Prognosis Prognosis Prognosis Prognosis
Fungal infection Migraine hepatitis A Heart attack
Allergy Cervical spondylosis Hepatitis B Varicose veins
GERD Paralysis(brain hemorrhage) Hepatitis C Hypothyroidism
Chronic cholestasis Jaundice Hepatitis D Hyperthyroidism
Drug Reaction Malaria Hepatitis E Hypoglycemia
Peptic ulcer diseae Chicken pox Alcoholic hepatitis Osteoarthristis
AIDS Dengue Tuberculosis Arthritis
Diabetes Typhoid Common Cold (vertigo) Paroymsal Positional Vertigo
Gastroenteritis Psoriasis Pneumonia Acne
Bronchial Asthma Impetigo Dimorphic hemmorhoids(piles) Urinary tract infection


Data Preparation

For the decision tree algorithm, we used PCA to normalize our data and reduce our features from 132 to 70, and we transformed our training and testing data on the vector produced from the PCA.

Model Definition

  • The Model is trained on the discussed dataset.
  • The Model Input: the symptoms.
  • The Model Output: the possible diseases the patient may suffer from.

Model Training

We used five classification algorithms to process the data.

  1. Decision Tree.
  2. Random Forest.
  3. Naïve Bayes.
  4. K-Nearest Neighbor (KNN).
  5. Artificial Neural Networks (ANN) is illustrated in the figure below, which shows that the model has one input layer with 132 neurons since we have 132 symptoms, one hidden layer, and one output layer with 41 neurons since we have 41 labels as outputs, batch size of 16, and 20 epochs. ANN format

Evaluation & Results

  • The Dataset was spilt by 66/33 for all the classifiers.
  • The accuracy of each classification technique used for predicting diseases based on symptoms.
Algorithm Accuracy
Decision Tree 90%
Random Forest 97%
KNN 98%
Naïve Bayes 100%
ANN 100%


The models showed a decent performance and very high accuracy. The best results were provided by ANN while Naïve Bayes & KNN & Random Forest provided comparable results.

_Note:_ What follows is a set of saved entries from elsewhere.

(* ===== verification/Allocator.v ===== *)
(** * Allocator: identifiers of transactions, vertices and edges

    Models the allocators of [src/storage/rocks/rocks_adapter.cc]:
    [LoadAllocatorState] and [LoadTransactionAllocatorState] when a store is opened,
    [LeaseIds], and [AllocateTransactionId], whose common path only uses atomics.

    [AllocateTransactionId] is a step function of one thread, with a step for every
    atomic load, store and exchange and for taking the lease mutex; the part under the
    publisher lock is one step, and the two loads under the lease mutex, which nobody
    else writes the limit without, are one.  An exchange may fail spuriously.  The
    system interleaves the threads with leases, with other writes and with restarts.
    The outcomes of the writes are arguments. *)

From S2P Require Import Prelude Status Crc32c Wire Value Fact FactCodec CommitBatch.
From S2P Require Import Frame MetaCodec PreparedCodec GroupCommit Bloom RecentWrites.
From S2P Require Import ValidationCache Accelerators Temporal FactStore Conflict.
From S2P Require Import WriteBatch Commit Vacuum SequenceRetention Retention MetaTable.

#[export] Instance IdKind_eq_dec : EqDecision IdKind.
Proof. solve_decision. Defined.

Definition kDefaultIdLeaseSize : Z := 65536.
Definition kDefaultEntityIdLeaseSize : Z := 4096.

Definition TransactionIdLeaseSize (lease_size_for_testing : Z) : Z :=
  if lease_size_for_testing =? 0 then kDefaultIdLeaseSize else lease_size_for_testing.

(** ** Loading *)

Definition LoadAllocatorState (meta : column_family) (kind : IdKind) : StatusOr Z :=
  match cf_get (EncodeAllocatorMetaKey kind) meta with
  | None => Ok 1
  | Some encoded =>
      decoded ← DecodeIdAllocatorState encoded;
      _ ← require (bool_decide (alloc_kind decoded = kind))
            (Corruption "fact store" "allocator record has wrong ID kind");
      Ok (next_id decoded)
  end.

Definition highest_transaction (highest : Z) (kv : list byte * list byte) : StatusOr Z :=
  _ ← require (length kv.1 =? kSequenceMetaKeyBytes)%nat
        (Corruption "fact store" "invalid durable sequence record key");
  sequence ← DecodeSequenceRecord kv.2 (ParseSequenceMetaKey kv.1);
  Ok (Z.max highest (seq_txn_id sequence)).

Definition LoadTransactionAllocatorState (meta : column_family)
    (sequence_retention_watermark : Z) : StatusOr Z :=
  match cf_get (EncodeAllocatorMetaKey kTransactionId) meta with
  | Some encoded =>
      decoded ← DecodeIdAllocatorState encoded;
      _ ← require (bool_decide (alloc_kind decoded = kTransactionId))
            (Corruption "fact store" "transaction allocator has wrong ID kind");
      Ok (next_id decoded)
  | None =>
      let first_key :=
        AppendU64 kSequenceMetaPrefix (Z.max 1 sequence_retention_watermark) in
      highest ← loop highest_transaction 0
                  (while_prefix kSequenceMetaPrefix (Seek first_key meta));
      _ ← require (negb (highest =? U64_MAX))
            (ResourceExhausted "transaction" "transaction ID space exhausted");
      Ok (highest + 1)
  end.

(** ** State *)

(** The store with its allocators; the mutex knows the thread that holds it. *)
Record AllocatorStore := mkAllocatorStore {
  al_store : CommitStore;
  vertex_allocator : Z;
  edge_allocator : Z;
  transaction_allocator : Z;
  next_transaction_id : Z;
  transaction_lease_limit : Z;
  transaction_lease_mutex : option nat
}.

(** What opening a store makes of its allocators. *)
Definition open_allocators (cs : CommitStore) : StatusOr AllocatorStore :=
  vertex ← LoadAllocatorState (meta_cf cs) kVertexId;
  edge ← LoadAllocatorState (meta_cf cs) kEdgeId;
  transaction ← LoadTransactionAllocatorState (meta_cf cs)
                  (sequence_retention_watermark cs);
  Ok (mkAllocatorStore cs vertex edge transaction transaction transaction None).

Definition with_al_store (cs : CommitStore) (s : AllocatorStore) : AllocatorStore :=
  mkAllocatorStore cs (vertex_allocator s) (edge_allocator s) (transaction_allocator s)
    (next_transaction_id s) (transaction_lease_limit s) (transaction_lease_mutex s).

Definition with_allocator (kind : IdKind) (next : Z) (s : AllocatorStore)
  : AllocatorStore :=
  let vertex := if bool_decide (kind = kVertexId) then next else vertex_allocator s in
  let edge := if bool_decide (kind = kEdgeId) then next else edge_allocator s in
  let transaction :=
    if bool_decide (kind = kTransactionId) then next else transaction_allocator s in
  mkAllocatorStore (al_store s) vertex edge transaction (next_transaction_id s)
    (transaction_lease_limit s) (transaction_lease_mutex s).

Definition with_lease (next limit : Z) (s : AllocatorStore) : AllocatorStore :=
  mkAllocatorStore (al_store s) (vertex_allocator s) (edge_allocator s)
    (transaction_allocator s) next limit (transaction_lease_mutex s).

Definition with_mutex (mutex : option nat) (s : AllocatorStore) : AllocatorStore :=
  mkAllocatorStore (al_store s) (vertex_allocator s) (edge_allocator s)
    (transaction_allocator s) (next_transaction_id s) (transaction_lease_limit s) mutex.

(** The synchronized write of an allocator record; the allocator in memory follows when
    the write is known to be durable. *)
Definition write_allocator (outcome : WriteOutcome) (kind : IdKind) (next : Z)
    (s : AllocatorStore) : Status * AllocatorStore :=
  match EncodeIdAllocatorState (mkIdAllocatorState kind next) with
  | Fail status => (status, s)
  | Ok encoded =>
      match persist_metadata outcome [Put kMetaCf (EncodeAllocatorMetaKey kind) encoded]
              (al_store s) with
      | (StatusOK, cs) => (StatusOK, with_allocator kind next (with_al_store cs s))
      | (status, cs) => (status, with_al_store cs s)
      end
  end.

(** ** Leases of vertex and edge identifiers *)

Record IdLease := mkIdLease {
  lease_kind : IdKind;
  lease_first_id : Z;
  lease_count : Z
}.

Definition LeaseIds (outcome : WriteOutcome) (kind : IdKind) (count : Z)
    (s : AllocatorStore) : StatusOr IdLease * AllocatorStore :=
  let count := if count =? 0 then kDefaultEntityIdLeaseSize else count in
  let allocator := if bool_decide (kind = kVertexId) then vertex_allocator s
                   else edge_allocator s in
  match
    _ ← require (bool_decide (kind = kVertexId) || bool_decide (kind = kEdgeId))
          (InvalidArgument "ID lease" "unknown ID kind");
    _ ← require (negb (recovery_required (al_store s)))
          (RecoveryRequired "ID lease" "reopen required after indeterminate write");
    require (count <=? U64_MAX - allocator)
      (ResourceExhausted "ID lease" "ID space exhausted")
  with
  | Fail status => (Fail status, s)
  | Ok _ =>
      match write_allocator outcome kind (allocator + count) s with
      | (StatusOK, s) => (Ok (mkIdLease kind allocator count), s)
      | (status, s) => (Fail status, s)
      end
  end.

(** ** Transaction identifiers *)

(** Where a call is.  The first three stages are the common path; from [rechecking] on
    the thread holds the lease mutex. *)
Inductive AllocStage :=
| at_top
| loaded_next (next : Z)
| loaded_limit (next limit : Z)
| locking
| rechecking
| extending
| storing_next (lease_start next_id : Z)
| storing_limit (next_id : Z)
| returned (result : StatusOr Z).

Definition transaction_recovery : Status :=
  RecoveryRequired "transaction" "reopen required after indeterminate write".

(** The slow path under the publisher lock, to the write. *)
Definition extend_lease (lease_size : Z) (outcome : WriteOutcome) (s : AllocatorStore)
  : AllocatorStore * AllocStage :=
  let lease_start := transaction_allocator s in
  if recovery_required (al_store s) then
    (with_mutex None s, returned (Fail transaction_recovery))
  else if U64_MAX - lease_start <? lease_size then
    (with_mutex None s,
     returned (Fail (ResourceExhausted "transaction" "transaction ID space exhausted")))
  else
    match write_allocator outcome kTransactionId (lease_start + lease_size) s with
    | (StatusOK, s) => (s, storing_next lease_start (lease_start + lease_size))
    | (status, s) => (with_mutex None s, returned (Fail status))
    end.

(** One step of [AllocateTransactionId] by the thread [self]; [None] when it waits. *)
Definition AllocateTransactionId_step (lease_size : Z) (outcome : WriteOutcome)
    (spurious : bool) (self : nat) (s : AllocatorStore) (stage : AllocStage)
  : option (AllocatorStore * AllocStage) :=
  match stage with
  | at_top =>
      Some (s, if recovery_required (al_store s) then returned (Fail transaction_recovery)
               else loaded_next (next_transaction_id s))
  | loaded_next next => Some (s, loaded_limit next (transaction_lease_limit s))
  | loaded_limit next limit =>
      if (next <? limit) && negb spurious && (next_transaction_id s =? next)
      then Some (with_lease (wrap 64 (next + 1)) (transaction_lease_limit s) s,
                 returned (Ok next))
      else Some (s, locking)
  | locking =>
      match transaction_lease_mutex s with
      | None => Some (with_mutex (Some self) s, rechecking)
      | Some _ => None
      end
  | rechecking =>
      if next_transaction_id s <? transaction_lease_limit s
      then Some (with_mutex None s, at_top)
      else Some (s, extending)
  | extending => Some (extend_lease lease_size outcome s)
  | storing_next lease_start next_id =>
      Some (with_lease lease_start (transaction_lease_limit s) s, storing_limit next_id)
  | storing_limit next_id =>
      Some (with_mutex None (with_lease (next_transaction_id s) next_id s), at_top)
  | returned _ => None
  end.

(** A call on its own. *)
Fixpoint AllocateTransactionId (fuel : nat) (lease_size : Z)
    (outcomes : nat -> WriteOutcome) (s : AllocatorStore) (stage : AllocStage)
  : option (StatusOr Z * AllocatorStore) :=
  match fuel, stage with
  | _, returned result => Some (result, s)
  | O, _ => None
  | S fuel', _ =>
      '(s, stage) ←
        AllocateTransactionId_step lease_size (outcomes fuel) false 0 s stage;
      AllocateTransactionId fuel' lease_size outcomes s stage
  end.

(** ** Specification *)

(** A system: the store, the threads inside [AllocateTransactionId], and what was
    handed out since the database exists, the newest first. *)
Record AllocSystem := mkAllocSystem {
  sys_store : AllocatorStore;
  sys_threads : list AllocStage;
  sys_issued : list Z;
  sys_leases : list IdLease
}.

Definition issued_by (stage : AllocStage) : list Z :=
  match stage with returned (Ok id) => [id] | _ => [] end.

Definition leased_by (result : StatusOr IdLease) : list IdLease :=
  match result with Ok lease => [lease] | Fail _ => [] end.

However, while working with real and unseen data, the Random Forest showed the best results out of all the classifiers.

The table below shows the details of each model.

Algorithm Review
Decision Tree
  • Working on the original data resulted in low accuracy.
  • Features Reduction to normalize data and reduce dimensions lead to better results.
Random Forest
  • This model showed promising results, and we observed that when increasing the number of estimators, the results improved significantly.
  • We observed that when K was reduced, the results improved, and on trial-and-error experimentation we chose 7 to be the value of K, more experimentation may lead to a better accuracy.
Naïve Bayes
  • This model showed good performance on the original data achieving very high accuracy.
  • Unfortunately, papers did not provide guidelines on configuring the network of this model. So we had to use trial and error and determined the following hyperparameters.
    • Number of layers: 3
    • Number of neurons unit: 305
    • Epoch Number: 20
    • Number of batches: 16
  • The neural network did not find it challenging to train, and after 20 epochs, the training accuracy was good, and the test accuracy was also good.

Integration With DOCTOR-Y

We used the Diseases Symptoms Prediction Model's results and combined them with the Diseases Diagnoses Prediction Model's results to calculate the percentage of suffering from a group of diseases based on previous diagnoses + the associated symptoms.

The final diseases and their percentages are sent to the system server, which sends them to the client-side to be represented on a chart as shown in the figure below.